WHEN IT COMES TO squatting on fertile creative ground, Occupied cartoonists might just have the best seat in the tent.

"South Park" may have once sung "Blame Canada," but cartoonists elsewhere could kiss the ground that the Vancouver-based magazine Adbusters sought to shake up when it helped to brand "Occupy Wall Street."

That’s because the Occupy movement readily lends itself to covering with a handy mix of pen, ink and symbolism. Playing to the cartoonists’ hand are such factors as: The movement has global recognition, the access to demonstrators and authorities is easy, the storyline plays out somewhat differently in each city — and the overall months-long narrative lurches forward in fits and starts.

In Tuesday's Post, for example, the Style section features several prominent examples of Occupy-inspired poster art.

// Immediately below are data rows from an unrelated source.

(* ===== verification/Settings.v ===== *)
(** * A guest's settings: env.rs

    The [NAME=VALUE] lines that a guest file carries in a custom section of its
    own, and the writer of such a section.  Positions are [usize] values; error
    texts are abbreviated. *)
From S2P Require Import Prelude Text.

Definition GUEST_SETTINGS_SECTION : string := "enclave-guest-env".
(** An unsigned LEB128 number at [at_]: the shifts are the loop's. *)
Fixpoint leb128_from (shifts : list Z) (b : bytes) (at_ value : Z) : result string (Z * Z) :=
  match shifts with
  | [] => Err "a malformed guest file: an over-long length"
  | shift :: shifts =>
      x ← ok_or (b !! Z.to_nat at_) "a truncated guest file";
      let value := Z.lor value (Z.shiftl (Z.land (byteZ x) 127) shift) in
      if Z.land (byteZ x) 128 =? 0 then Ok (value, at_ + 1) else leb128_from shifts b (at_ + 1) value
  end.
Definition leb128 (b : bytes) (at_ : Z) : result string (Z * Z) := leb128_from [0; 7; 14; 21; 28] b at_ 0.
Definition slice (from to : Z) (b : bytes) : bytes := take (Z.to_nat (to - from)) (drop (Z.to_nat from) b).
(** [checked_add], if the sum is within [limit]. *)
Definition add_within (a b limit : Z) : option Z := e ← checked_add a b; if e <=? limit then Some e else None.
(** What a custom section from [at_] to [end_] adds to what was found. *)
Definition custom_section (c : bytes) (at_ end_ : Z) (found : option bytes) : result string (option bytes) :=
  '(name_len, name_at) ← leb128 c at_;
  name_end ← ok_or (add_within name_at name_len end_) "a malformed guest file: a section name runs past its section";
  if decide (slice name_at name_end c = str_bytes GUEST_SETTINGS_SECTION) then
    _ ← check (bool_decide (found = None)) "the guest file carries its settings twice";
    Ok (Some (slice name_end end_ c))
  else Ok found.
(** The sections from [at_] on.  Each takes two bytes at least, so that the
    file's length is enough fuel. *)
Fixpoint sections (fuel : nat) (c : bytes) (at_ : Z) (found : option bytes) : result string (option bytes) :=
  match fuel with
  | O => Ok found
  | S fuel =>
      match c !! Z.to_nat at_ with
      | None => Ok found
      | Some id =>
          '(size, at_) ← leb128 c (at_ + 1);
          end_ ← ok_or (add_within at_ size (len c)) "a malformed guest file: a section runs past its end";
          found ← if byteZ id =? 0 then custom_section c at_ end_ found else Ok found;
          sections fuel c end_ found
      end
  end.
Definition preamble : bytes := [Byte.x00; Byte.x61; Byte.x73; Byte.x6d].
Definition settings_section (c : bytes) : result string (option bytes) :=
  _ ← check ((8 <=? len c) && bool_decide (take 4 c = preamble)) "the guest is not a wasm file";
  sections (length c) c 8 None.
Definition is_ascii_alphabetic (c : Ascii.ascii) : bool := is_between 65 90 c || is_between 97 122 c.
Definition name_char (c : Ascii.ascii) : bool := is_ascii_alphanumeric c || (char_code c =? 95).
Definition is_name (s : string) : bool :=
  match s with
  | String c _ => is_ascii_alphabetic c || (char_code c =? 95)
  | "" => false
  end && all_chars name_char s.
Fixpoint read_settings (ls : list string) (settings : list (string * string)) : result string (list (string * string)) :=
  match ls with
  | [] => Ok settings
  | line :: ls =>
      if decide (line = "") then read_settings ls settings
      else
        '(name, value) ← ok_or (split_once "=" line) "a guest setting is NAME=VALUE";
        _ ← check (is_name name) "not a variable name";
        _ ← check (bool_decide (name ∉ settings.*1)) "the guest file sets it twice";
        read_settings ls (settings ++ [(name, value)])
  end.
Definition from_guest (component : bytes) : result string (list (string * string)) :=
  found ← settings_section component;
  match found with
  | None => Ok []
  | Some section =>
      _ ← check (valid_utf8 (bytes_str section)) "the guest's settings are not UTF-8";
      read_settings (str_lines (bytes_str section)) []
  end.

(** ** The writer *)
(** Ten bytes hold any [usize]. *)
Fixpoint leb128_out (fuel : nat) (value : Z) : bytes :=
  match fuel with
  | O => []
  | S fuel =>
      let byte := Z.land value 127 in
      let value := Z.shiftr value 7 in
      if value =? 0 then [Zbyte byte] else Zbyte (Z.lor byte 128) :: leb128_out fuel value
  end.
Definition leb128_bytes (value : Z) : bytes := leb128_out 10 value.
Definition settings_text (settings : list (string * string)) : string :=
  foldr (λ '(n, v) s, n +:+ "=" +:+ v +:+ String LF s) "" settings.
Definition section_body (settings : list (string * string)) : bytes :=
  leb128_bytes (strlen GUEST_SETTINGS_SECTION) ++ str_bytes GUEST_SETTINGS_SECTION ++ str_bytes (settings_text settings).
Definition with_settings_section (component : bytes) (settings : list (string * string)) : bytes :=
  component ++ [Byte.x00] ++ leb128_bytes (len (section_body settings)) ++ section_body settings.
(** ** A section of one's own *)
Lemma slice_middle (p m q : bytes) a b : a = len p → b = len p + len m → slice a b (p ++ m ++ q) = m.
Proof.
  intros -> ->. unfold slice, len. replace (Z.to_nat (Z.of_nat (length p))) with (length p) by lia.
  replace (Z.to_nat _) with (length m) by lia. by rewrite drop_app_length, take_app_length.
Qed.
Lemma slice_rest (p m : bytes) a b : a = len p → b = len (p ++ m) → slice a b (p ++ m) = m.
Proof. intros -> ->. rewrite <-(app_nil_r m) at 2. apply slice_middle; [done|]. by rewrite len_app. Qed.
Lemma add_within_ok a b l : a + b ≤ l → l ≤ u64_max → add_within a b l = Some (a + b).
Proof.
  intros Hl Hu. unfold add_within, checked_add. destruct (Z.leb_spec (a + b) u64_max); [|lia]. cbn.
  by destruct (Z.leb_spec (a + b) l); [|lia].
Qed.
Definition fits_in (c : bytes) (settings : list (string * string)) : Prop :=
  len (section_body settings) < 2 ^ 35 ∧ len (with_settings_section c settings) ≤ u64_max.
Lemma own_custom_section pre settings found :
  let c := pre ++ section_body settings in len c ≤ u64_max →
  custom_section c (len pre) (len c) found =
    match found with None => Ok (Some (str_bytes (settings_text settings))) | Some _ => Err "the guest file carries its settings twice" end.
Proof.
  intros c Hu. unfold custom_section. set (name := str_bytes GUEST_SETTINGS_SECTION). set (text := str_bytes (settings_text settings)).
  assert (c = pre ++ leb128_bytes 17 ++ name ++ text) as Ec by done. rewrite Ec at 1.
  rewrite leb128_read by lia. cbn [mbind result_bind]. change (len (leb128_bytes 17)) with 1.
  assert (len name = 17) as Hn by by vm_compute.
  assert (len c = len pre + 1 + 17 + len text) as Hc by (rewrite Ec, !len_app, Hn; change (len (leb128_bytes 17)) with 1; lia).
  rewrite add_within_ok by (unfold len in *; lia). cbn [ok_or mbind result_bind].
  assert (slice (len pre + 1) (len pre + 1 + 17) c = name) as ->.
  { rewrite Ec, app_assoc. apply slice_middle; rewrite len_app, ?Hn; change (len (leb128_bytes 17)) with 1; lia. }
  rewrite decide_True by done. destruct found; [done|].
  rewrite bool_decide_eq_true_2 by done. cbn [check mbind result_bind]. f_equal. f_equal.
  rewrite Ec, !app_assoc. apply slice_rest; [|done]. rewrite !len_app, Hn. change (len (leb128_bytes 17)) with 1. lia.
Qed.
Lemma own_section_at c settings found : fits_in c settings →
  let full := with_settings_section c settings in
  section_at full Byte.x00 (len c) found =
    match found with
    | None => Ok (len full, Some (str_bytes (settings_text settings)))
    | Some _ => Err "the guest file carries its settings twice"
    end.
Proof.
  intros [Hb Hu] full. change (len full ≤ u64_max) in Hu. unfold section_at. set (n := len (section_body settings)) in *.
  assert (full = (c ++ [Byte.x00]) ++ leb128_bytes n ++ section_body settings) as E1 by (unfold full, with_settings_section; by rewrite <-app_assoc).
  assert (full = ((c ++ [Byte.x00]) ++ leb128_bytes n) ++ section_body settings) as E2 by by rewrite E1, app_assoc.
  rewrite E1 at 1. rewrite <-len_snoc with (x := Byte.x00), leb128_read by (unfold n, len in *; lia). cbn [mbind result_bind].
  assert (len full = len (c ++ [Byte.x00]) + len (leb128_bytes n) + n) as Hl by (rewrite E1, !len_app; unfold n; lia).
  rewrite add_within_ok by lia. cbn [ok_or mbind result_bind]. rewrite <-Hl. change (byteZ Byte.x00 =? 0) with true. cbn iota.
  rewrite <-len_app. rewrite E2 at 1 2. rewrite own_custom_section by (rewrite <-E2; exact Hu). by destruct found.
Qed.
Lemma own_section c settings found : settings_section c = Ok found → fits_in c settings →
  settings_section (with_settings_section c settings) =
    match found with None => Ok (Some (str_bytes (settings_text settings))) | Some _ => Err "the guest file carries its settings twice" end.
Proof.
  intros E Hf. unfold settings_section in *. set (full := with_settings_section c settings).
  assert (∃ x, full = c ++ Byte.x00 :: x) as [x Ex] by (eexists; reflexivity).
  destruct (8 <=? len c) eqn:E8; [|done]. cbn [andb check] in E. destruct (bool_decide_reflect (take 4 c = preamble)) as [Hp|]; [|done].
  cbn [check mbind result_bind] in E. apply Z.leb_le in E8.
  assert (8 <=? len full = true) as -> by (apply Z.leb_le; rewrite Ex, len_app; unfold len in *; lia).
  rewrite bool_decide_eq_true_2 by (rewrite Ex, take_app_le by (unfold len in *; lia); done). cbn [andb check mbind result_bind].
  rewrite Ex in *. rewrite (sections_append (length c) _ c _ 8 None found) by (done || (unfold len in *; rewrite ?length_app; lia)).
  rewrite <-Ex. destruct (length full) as [|f] eqn:El; [rewrite Ex, length_app in El; cbn in El; lia|].
  rewrite sections_step. rewrite Ex at 1. rewrite lookup_at. pose proof (own_section_at c settings found Hf) as K. cbn zeta in K. fold full in K.
  rewrite K. destruct found as [found|]; [done|]. cbn [mbind result_bind].
  destruct f; cbn [sections]; [done|]. rewrite lookup_ge_None_2; [done|]. unfold len. lia.
Qed.

(** ** Lines *)
Lemma drop_cr_id s : ends_with (String CR "") s = false → drop_cr s = s.
Proof. unfold ends_with, drop_cr. intros E. apply bool_decide_eq_false in E. destruct (strip_suffix _ s); [by destruct E|done]. Qed.
Definition not_lf (c : Ascii.ascii) : bool := negb (bool_decide (c = LF)).
Lemma split_text_line line w s : all_chars not_lf w = true →
  split_text line (w +:+ String LF s) = drop_cr (line +:+ w) :: split_text "" s.
Proof.
  revert line. induction w as [|c w IH]; intros line; cbn [all_chars].
  - intros _. change ("" +:+ String LF s) with (String LF s). cbn [split_text]. rewrite decide_True by done. by rewrite string_app_nil_r.
  - intros [Hc Hw]%andb_true_iff. unfold not_lf in Hc. apply negb_true_iff, bool_decide_eq_false in Hc.
    change (String c w +:+ String LF s) with (String c (w +:+ String LF s)). cbn [split_text].
    rewrite decide_False, IH by done. by rewrite <-string_app_assoc.
Qed.
Lemma split_once_eq n v : all_chars (λ c, negb (bool_decide (c = Ascii.ascii_of_N 61))) n = true → split_once "=" (n +:+ "=" +:+ v) = Some (n, v).
Proof.
  induction n as [|c n IH]; cbn [all_chars]; [by destruct v|]. intros [Hc Hn]%andb_true_iff.
  apply negb_true_iff, bool_decide_eq_false in Hc. change (String c n +:+ "=" +:+ v) with (String c (n +:+ "=" +:+ v)). cbn [split_once strip_prefix].
  rewrite decide_False by (intros <-; by apply Hc). by rewrite IH.
Qed.

Lemma name_chars p s : is_name s = true → (∀ c, name_char c = true → p c = true) → all_chars p s = true.
Proof. intros [_ Hs]%andb_true_iff Hp. by eapply all_chars_impl. Qed.
Lemma name_char_cases (p : Ascii.ascii → bool) :
  forallb (λ n, let c := Ascii.ascii_of_N (N.of_nat n) in negb (name_char c) || p c) (seq 0 256) = true → ∀ c, name_char c = true → p c = true.
Proof.
  intros Hf c Hc. rewrite forallb_forall in Hf. specialize (Hf (N.to_nat (Ascii.N_of_ascii c))).
  rewrite N2Nat.id, Ascii.ascii_N_embedding in Hf. cbn zeta in Hf. rewrite Hc in Hf. apply Hf. apply in_seq. pose proof (Ascii.N_ascii_bounded c). lia.
Qed.
Lemma ascii_utf8 s : all_chars (λ c, char_code c <? 128) s = true → valid_utf8 s = true.
Proof. induction s as [|c s IH]; [done|]. cbn [all_chars valid_utf8]. intros [-> Hs]%andb_true_iff. by apply IH. Qed.
Lemma ends_cr s : ends_with (String CR "") s = bool_decide (last (str_bytes s) = Some Byte.x0d).
Proof.
  apply eq_true_iff_eq. rewrite ends_with_iff, bool_decide_eq_true. split.
  - intros [r ->]. by rewrite str_bytes_app, last_app.
  - intros [l El]%last_Some. exists (bytes_str l). apply (inj str_bytes). by rewrite str_bytes_app, str_bytes_str.
Qed.
(** A setting that a line can hold: a name, and a value of UTF-8 on one line that
    does not end in a carriage return. *)
Definition settable (nv : string * string) : Prop :=
  is_name nv.1 = true ∧ valid_utf8 nv.2 = true ∧ all_chars not_lf nv.2 = true ∧ ends_with (String CR "") nv.2 = false.
Definition line_of (nv : string * string) : string := nv.1 +:+ "=" +:+ nv.2.
Lemma settable_line nv : settable nv → all_chars not_lf (line_of nv) = true ∧ ends_with (String CR "") (line_of nv) = false ∧
  valid_utf8 (line_of nv) = true ∧ line_of nv ≠ "" ∧ split_once "=" (line_of nv) = Some nv.
Proof.
  destruct nv as [n v]. intros (Hn & Hu & Hl & Hr). unfold line_of. cbn [fst snd] in *. split_and!.
  - rewrite !all_chars_app, Hl, andb_true_r. apply (name_chars _ _ Hn), name_char_cases. by vm_compute.
  - rewrite !ends_cr, !str_bytes_app, !last_app in *. change (last (str_bytes "=")) with (Some Byte.x3d). by destruct (last (str_bytes v)).
  - apply valid_utf8_app; [apply ascii_utf8, (name_chars _ _ Hn), name_char_cases; by vm_compute|]. by apply valid_utf8_app.
  - destruct n; [done|]. by intros.
  - apply split_once_eq, (name_chars _ _ Hn), name_char_cases. by vm_compute.
Qed.
Lemma settings_lines settings : Forall settable settings →
  str_lines (settings_text settings) = line_of <$> settings ∧ valid_utf8 (settings_text settings) = true.
Proof.
  induction 1 as [|nv settings Hnv _ [IH1 IH2]]; [done|]. destruct (settable_line nv Hnv) as (L1 & L2 & L3 & _ & _).
  assert (settings_text (nv :: settings) = line_of nv +:+ String LF (settings_text settings)) as ->.
  { destruct nv as [n v]. unfold line_of. cbn [settings_text foldr fst snd]. by rewrite <-!string_app_assoc. }
  unfold str_lines in *. rewrite split_text_line by done.
  change ("" +:+ line_of nv) with (line_of nv). rewrite (drop_cr_id _ L2), IH1. split; [done|].
  apply valid_utf8_app; [done|]. cbn [valid_utf8]. by rewrite IH2.
Qed.
Lemma read_settable settings acc : Forall settable settings → NoDup ((acc ++ settings).*1) →
  read_settings (line_of <$> settings) acc = Ok (acc ++ settings).
Proof.
  intros Hs. revert acc. induction Hs as [|nv settings Hnv _ IH]; intros acc Hd; cbn [read_settings fmap list_fmap]; [by rewrite app_nil_r|].
  destruct (settable_line nv Hnv) as (_ & _ & _ & L4 & L5). rewrite decide_False, L5 by done. destruct nv as [n v].
  cbn [ok_or mbind result_bind]. rewrite (proj1 Hnv : is_name n = true). cbn [check mbind result_bind].
  assert (n ∉ acc.*1) as Hn.
  { rewrite fmap_app, NoDup_app in Hd. destruct Hd as (_ & Hd & _). intros Hn. apply (Hd _ Hn). by left. }
  rewrite bool_decide_eq_true_2 by done. cbn [check mbind result_bind].
  rewrite IH; rewrite <-app_assoc; [done|exact Hd].
Qed.
(** C38: what was appended is read.  A section of settings that a line can hold each,
    under different names, put at the end of a guest file that has none, is what
    the file's settings are; at the end of one that has settings, it is refused
    rather than chosen from. *)
Theorem settings_read_back c settings found : settings_section c = Ok found → fits_in c settings →
  Forall settable settings → NoDup settings.*1 →
  from_guest (with_settings_section c settings) =
    match found with None => Ok settings | Some _ => Err "the guest file carries its settings twice" end.
Proof.
  intros E Hf Hs Hd. unfold from_guest. rewrite (own_section c settings found E Hf). destruct found as [found|]; [done|].
  cbn [mbind result_bind]. rewrite bytes_str_bytes. destruct (settings_lines settings Hs) as [-> ->]. cbn [check mbind result_bind].
  by apply (read_settable settings []).
Qed.

(** ** What is read *)
Definition well_formed (settings : list (string * string)) : Prop :=
  NoDup settings.*1 ∧ Forall (λ nv, is_name nv.1 = true) settings.
Lemma read_settings_well_formed ls acc settings : well_formed acc → read_settings ls acc = Ok settings → well_formed settings.
Proof.
  revert acc. induction ls as [|l ls IH]; intros acc Ha; cbn [read_settings]; [by intros [= <-]|].
  destruct (decide (l = "")); [by apply IH|]. destruct (split_once "=" l) as [[nm v]|]; [|done]. cbn [ok_or mbind result_bind].
  destruct (is_name nm) eqn:En; [|done]. cbn [check mbind result_bind]. destruct (bool_decide_reflect (nm ∉ acc.*1)) as [Hn|]; [|done].
  cbn [check mbind result_bind]. apply IH. destruct Ha as [Hd Hf]. split.
  - rewrite fmap_app. apply NoDup_app. split_and!; [done| |by repeat constructor; set_solver].
    intros x Hx Hx2. apply list_elem_of_singleton in Hx2 as ->. by apply Hn.
  - apply Forall_app_2; [done|]. by repeat constructor.
Qed.
Lemma settings_are_well_formed c settings : from_guest c = Ok settings → well_formed settings.
Proof.
  unfold from_guest. intros E. destruct (settings_section c) as [found|]; [|done]. cbn [mbind result_bind] in E.
  destruct found as [s|]; [|by injection E as <-; split; constructor]. destruct (valid_utf8 _); [|done].
  cbn [check mbind result_bind] in E. eapply read_settings_well_formed; [|exact E]. split; constructor.
Qed.
(** C39: a file that is accepted gives an environment: every name is a variable's name
    and none is set twice; and the reading ends, more fuel changing nothing. *)
Theorem settings_well_formed c settings fuel : from_guest c = Ok settings → (length c ≤ fuel)%nat →
  well_formed settings ∧ sections fuel c 8 None = settings_section c.
Proof.
  intros E Hf. split; [by eapply settings_are_well_formed|]. unfold from_guest in E.
  destruct (settings_section c) as [found|] eqn:Es; [|done]. clear E.
  unfold settings_section in Es. destruct (8 <=? len c) eqn:E8; [|done]. cbn [andb] in Es. destruct (bool_decide _); [|done].
  cbn [check mbind result_bind] in Es. rewrite <-Es. apply Z.leb_le in E8. apply sections_fuel; unfold len in *; lia.
Qed.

One of those posters (pictured above) is by syndicated "La Cucaracha" cartoonist Lalo Alcaraz, who invoked several ready symbols for his art. (Full disclosure: Alcaraz was one of the celebrity-pro judges last year for The Post's "America's Next Great Cartoonist" contest.)

“I originally drew the image of the ‘Monopoly Guy’ — Rich Uncle Pennybags — as a symbol of Wall Street’s, and the 1-percenters’, monopoly on the wealth of American society,” Alcaraz tells Comic Riffs. “It was a call to ‘pull down’ the old system a la the way the old Saddam [Hussein] statue was pulled down in Iraq.

“It's not a call to destroy capitalism — just to make it equitable for everyone in the U.S., not just the superwealthy.”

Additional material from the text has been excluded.